→ Task instructions:
Of the records that follow, copy only the lines from the line containing "Module DMap." to the line containing "r <~ cmd (CSet (MapEntry", both included, exactly as written.

→ Given records:
===

(* ===== verification/Network.v ===== *)
(** * The network of a worker (pkg/worker/network.go, network_util.go)

    A worker gives each container an address of the subnet 192.168.1.0/24 (and the
    IPv6 address with the same last octet), records it in Redis, and restricts and
    exposes the container with iptables rules.  The methods use three systems: Redis
    (programs of [Redis.prog], reached over gRPC), the kernel's links, addresses and
    namespaces ([Kernel]: a state and a reply per call), and iptables ([IPTables]).
    Kernel and iptables are parameters.  The manager's mutex makes a method atomic
    within the process; closing a namespace handle and logging are left out. *)

From S2P Require Import Prelude GoStd Redis Keys Types Lock Env WorkerRepo ContainerRepo GpuManager.
Lemma configureContainerNetwork_correct_witness :
  let r := run (configureContainerNetwork ex_manager "sandbox-1" "v" ex_net) (on empty_rdb) ∅ in
  kv (view r.1.2) !! WorkerNetworkContainerIp "net0" "sandbox-1" = Some (RVStr "192.168.1.2") /\
  ends (configureContainerNetwork ex_manager "sandbox-1" "v" ex_net) (on empty_rdb) ∅ (λ r d,
    (exists o, let ip := ip_String (addr o) in
       2 <= o <= 255 /\ (ip ∉ (∅ : gset string)) /\
       (forall o', 2 <= o' < o -> ip_String (addr o') ∈ (∅ : gset string)) /\
       r.1 = inr tt /\ net_rel "net0" d (<["sandbox-1" := ip]> ∅) ({[ip]} ∪ ∅) /\
       n_instances r.2 = alter (λ _, ip) "sandbox-1" (n_instances ex_net)) \/
    ((forall o, 2 <= o <= 255 -> ip_String (addr o) ∈ (∅ : gset string)) /\
     r.1 = inl (EMsg "unable to assign IP address to container") /\ net_rel "net0" d ∅ ∅)).
Proof.
  intros r. split; [vm_compute; reflexivity|].
  refine (configureContainerNetwork_correct (λ s, ref_faults s = []) ex_manager "sandbox-1" "v" ex_net
    (on empty_rdb) ∅ ∅ ∅ ref_reliable eq_refl (λ _ _, eq_refl) _ eq_refl).
  split; [intros c; by simplify_map_eq|done].
Defined.
(** A first part that leaves the IPv4 firewall alone. *)
Lemma wp_same_fw {A B} (p : NM A) (f : A -> NM B) (n : net)
    (Q : (gerr + B) * net -> rdb -> lmap -> Prop) (d : rdb) (L : lmap) :
  same_fw p -> (forall e n' d' L', Q (inl e, n') d' L') ->
  (forall a n' d' L', n_ipt n' = n_ipt n -> wp (f a n') Q d' L') -> wp (nbind p f n) Q d L.
Proof.
  intros Hp He Hf. apply wp_nbind. eapply wp_mono; [|apply Hp].
  intros [[e|a] n'] d' L' H; [apply He|by apply Hf].
Qed.

(** What a tear-down that succeeds leaves of the IPv4 rules. *)
Definition torn_down (ip : string) (f f' : fw) : Prop :=
  forall k, rules f' k = if decide (k ∈ teardown_chains)
                         then filter (λ r, Contains r ip = false) (rules f k) else rules f k.

Ltac same_fw :=
  repeat lazymatch goal with
  | |- forall _, _ => intro
  | |- same_fw (nbind _ _) => apply same_fw_nbind
  | |- same_fw (ntry _ _) => apply same_fw_ntry
  | |- same_fw (repo _) => apply same_fw_repo
  | |- same_fw (sys _) => apply same_fw_sys
  | |- same_fw (sys_any _) => apply same_fw_sys_any
  | |- same_fw (ipt6 _) => apply same_fw_ipt6
  | |- same_fw (nret _) => apply same_fw_nret
  | |- same_fw _ => case_match
  end.

Lemma wp_teardown_locked c ip n d L :
  unique_rules (n_ipt n) -> (forall t c f, (t, c) ∈ teardown_chains -> Contains (policy t c f) ip = false) ->
  kv d !! WorkerNetworkContainerIp np c = Some (RVStr ip) ->
  wp (teardown_locked m c n) (λ r _ _, r.1 = inr tt -> torn_down ip (n_ipt n) (n_ipt r.2)) d L.
Proof.
  intros Hu Hpol Hip. unfold teardown_locked. apply wp_has_ipt6, wp_nbind.
  apply (wp_info _ _ _ _ _ _ ip); [done|done|]. intros info Hi.
  unfold ntry. apply wp_pbind. eapply wp_mono; [|apply same_fw_sys].
  intros [found n1] d1 L1 H1. cbn [fst snd] in *.
  apply wp_same_fw; [same_fw|done|]. intros [] n2 d2 L2 H2.
  apply wp_ipt; [done|]. intros f' Hf' n3 H3.
  assert (removeIPTablesRules ip (n_ipt n) = (None, f')) as Hrem by (by rewrite <- H1, <- H2, <- Hi).
  cbn beta. match goal with |- wp (?q n3) _ _ _ => assert (same_fw q) as Hs by same_fw end.
  eapply wp_mono; [|apply Hs]. intros r d4 L4 H4 _. cbn in H4. rewrite H4, H3.
  intros k. by apply removeIPTablesRules_rules.
Qed.
End teardown.
(* ===== verification/Primitives.v ===== *)
(** * Distributed queues, maps and signals

    The data structures that user code shares between containers:
    pkg/abstractions/queue/simplequeue_redis.go, pkg/abstractions/map/map_redis.go and
    pkg/abstractions/experimental/signal/signal_redis.go.  A method of a gRPC service
    returns its response and an [error]; the workspace is that of the caller's token. *)

From S2P Require Import Prelude GoStd Redis Keys Types Lock Env ContainerRepo.

Local Open Scope Z_scope.
Set Default Proof Using "Type".

(** ** Scans (pkg/common/redis.go)

    The client of the gateway is one of a cluster or of a single node; [reported] are the
    keys that an iteration over the server's keys has reported when it fails. *)
Class RedisMode := {
  cluster : bool;
  reported : string -> list string;
}.

(** Each key is reported once. *)
Fixpoint dedup_keys (seen : gset string) (l : list string) : list string :=
  match l with
  | [] => []
  | k :: l' => if bool_decide (k ∈ seen) then dedup_keys seen l' else k :: dedup_keys ({[k]} ∪ seen) l'
  end.

(** The error of a single node is dropped.  That of a cluster is sent on a channel that
    nobody reads before the channel of the keys is closed, which happens afterwards: the
    call is blocked for ever, which [None] shows. *)
Definition Scan `{RM : RedisMode} (pattern : string) : prog (option (gerr + list string)) :=
  r <~ cmd (CScan pattern) ;;
  Ret (match r with
       | inr l => Some (inr (dedup_keys ∅ l))
       | inl _ => if cluster then None else Some (inr (dedup_keys ∅ (reported pattern)))
       end).

(** What a caller makes of the keys. *)
Definition scanned {A} (f : list string -> A) (r : option (gerr + list string)) : option (gerr + A) :=
  match r with
  | None => None
  | Some (inl err) => Some (inl err)
  | Some (inr keys) => Some (inr (f keys))
  end.

(** ** Simple queues *)

Module SimpleQueue.

Definition queueName : string := "simplequeue:%s:%s".
Definition SimpleQueueName (workspaceName name : string) : string := sprintf queueName [workspaceName; name].

Section service.
Context (workspaceName : string).

(** The [Ok] of the response. *)
Definition SimpleQueuePut (name value : string) : prog bool :=
  r <~ cmd (CRPush (SimpleQueueName workspaceName name) value) ;;
  Ret (match r with inl _ => false | inr _ => true end).

(** [Ok] and [Value]. *)
Definition SimpleQueuePop (name : string) : prog (bool * string) :=
  r <~ cmd (CLPop (SimpleQueueName workspaceName name)) ;;
  Ret (match r with
       | inr None => (true, "")
       | inl _ => (false, "")
       | inr (Some value) => (true, value)
       end).

Definition SimpleQueuePeek (name : string) : prog (bool * string) :=
  r <~ cmd (CLRange (SimpleQueueName workspaceName name) 0 0) ;;
  Ret (match r with
       | inl _ => (false, "")
       | inr res => (true, match res with v :: _ => v | [] => "" end)
       end).

(** [Ok] and [Empty]. *)
Definition SimpleQueueEmpty (name : string) : prog (bool * bool) :=
  r <~ cmd (CLLen (SimpleQueueName workspaceName name)) ;;
  Ret (match r with
       | inl _ => (false, false)
       | inr length => if 0 <? length then (true, false) else (true, true)
       end).

(** [Ok] and [Size]. *)
Definition SimpleQueueSize (name : string) : prog (bool * Z) :=
  r <~ cmd (CLLen (SimpleQueueName workspaceName name)) ;;
  Ret (match r with inl _ => (false, 0) | inr length => (true, wrap_u64 length) end).
End service.
End SimpleQueue.

(** ** Maps *)

Module DMap.

Definition maxMapValueSize : Z := 1024 * 1024 + 13.
Definition maxMapValueTtls : Z := 7 * 24 * 3600 * second.
Definition mapEntry : string := "map:%s:%s:%s".
Definition MapEntry (workspaceName name key : string) : string := sprintf mapEntry [workspaceName; name; key].

Section service.
Context (workspaceName : string).

(** [time.Duration(in.Ttl)*time.Second] *)
Definition ttl_duration (ttl : Z) : Z := wrap_i64 (ttl * second).

(** [Ok] and [ErrMsg]; go-redis sets no expiry for a duration that is not positive. *)
Definition MapSet (name key value : string) (ttl : Z) : prog (bool * string) :=
  if maxMapValueSize <? Z.of_nat (String.length value)
  then Ret (false, "Value cannot be larger than 1 MiB")
  else if maxMapValueTtls <? ttl_duration ttl
  then Ret (false, "TTL cannot be longer than 1 week")
  else
    r <~ cmd (CSet (MapEntry workspaceName name key) value (Z.max 0 (ttl_duration ttl))) ;;
    Ret (match r with inl _ => (false, "") | inr _ => (true, "") end).

(** [Ok] and [Value]. *)
Definition MapGet (name key : string) : prog (bool * option string) :=
  r <~ cmd (CGet (MapEntry workspaceName name key)) ;;
  Ret (match r with
       | inr (Some value) => (true, Some value)
       | inr None | inl _ => (false, None)
       end).

Definition MapDelete (name key : string) : M unit :=
  rcall (λ e, e) (CDel [MapEntry workspaceName name key]) ;; ok tt.

Definition MapCount `{RM : RedisMode} (name : string) : prog (option (gerr + Z)) :=
  r <~ Scan (MapEntry workspaceName name "*") ;;
  Ret (scanned (λ keys, wrap_u32 (Z.of_nat (length keys))) r).

Definition MapKeys `{RM : RedisMode} (name : string) : prog (option (gerr + list string)) :=
  r <~ Scan (MapEntry workspaceName name "*") ;;
  Ret (scanned (λ keys, last_segment <$> keys) r).
End service.
End DMap.

(** ** Signals *)

Module Signal.

Definition signalDefaultSetTtlS : Z := 600.
Definition signalName : string := "signal:%s:%s".
Definition SignalName (workspaceName name : string) : string := sprintf signalName [workspaceName; name].

Section service.
Context (workspaceName : string).

Definition SignalSet (name : string) (ttl : Z) : prog bool :=
  let ttl := if ttl <=? 0 then signalDefaultSetTtlS else ttl in
  r <~ cmd (CSet (SignalName workspaceName name) "1" (Z.max 0 (wrap_i64 (ttl * second)))) ;;
  Ret (match r with inl _ => false | inr _ => true end).

Definition SignalClear (name : string) : prog bool :=
  r <~ cmd (CDel [SignalName workspaceName name]) ;;
  Ret (match r with inl _ => false | inr _ => true end).

(** One round of the monitor: the [Set] that is sent, or nothing when the value
    cannot be read. *)
Definition SignalMonitor (name : string) : prog (option bool) :=
  r <~ get_int (SignalName workspaceName name) ;;
  Ret (match r with
       | inr val => Some (val =? 1)
       | inl ERedisNil => Some false
       | inl _ => None
       end).
End service.
End Signal.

===

→ Task result:
Module DMap.

Definition maxMapValueSize : Z := 1024 * 1024 + 13.
Definition maxMapValueTtls : Z := 7 * 24 * 3600 * second.
Definition mapEntry : string := "map:%s:%s:%s".
Definition MapEntry (workspaceName name key : string) : string := sprintf mapEntry [workspaceName; name; key].

Section service.
Context (workspaceName : string).

(** [time.Duration(in.Ttl)*time.Second] *)
Definition ttl_duration (ttl : Z) : Z := wrap_i64 (ttl * second).

(** [Ok] and [ErrMsg]; go-redis sets no expiry for a duration that is not positive. *)
Definition MapSet (name key value : string) (ttl : Z) : prog (bool * string) :=
  if maxMapValueSize <? Z.of_nat (String.length value)
  then Ret (false, "Value cannot be larger than 1 MiB")
  else if maxMapValueTtls <? ttl_duration ttl
  then Ret (false, "TTL cannot be longer than 1 week")
  else
    r <~ cmd (CSet (MapEntry workspaceName name key) value (Z.max 0 (ttl_duration ttl))) ;;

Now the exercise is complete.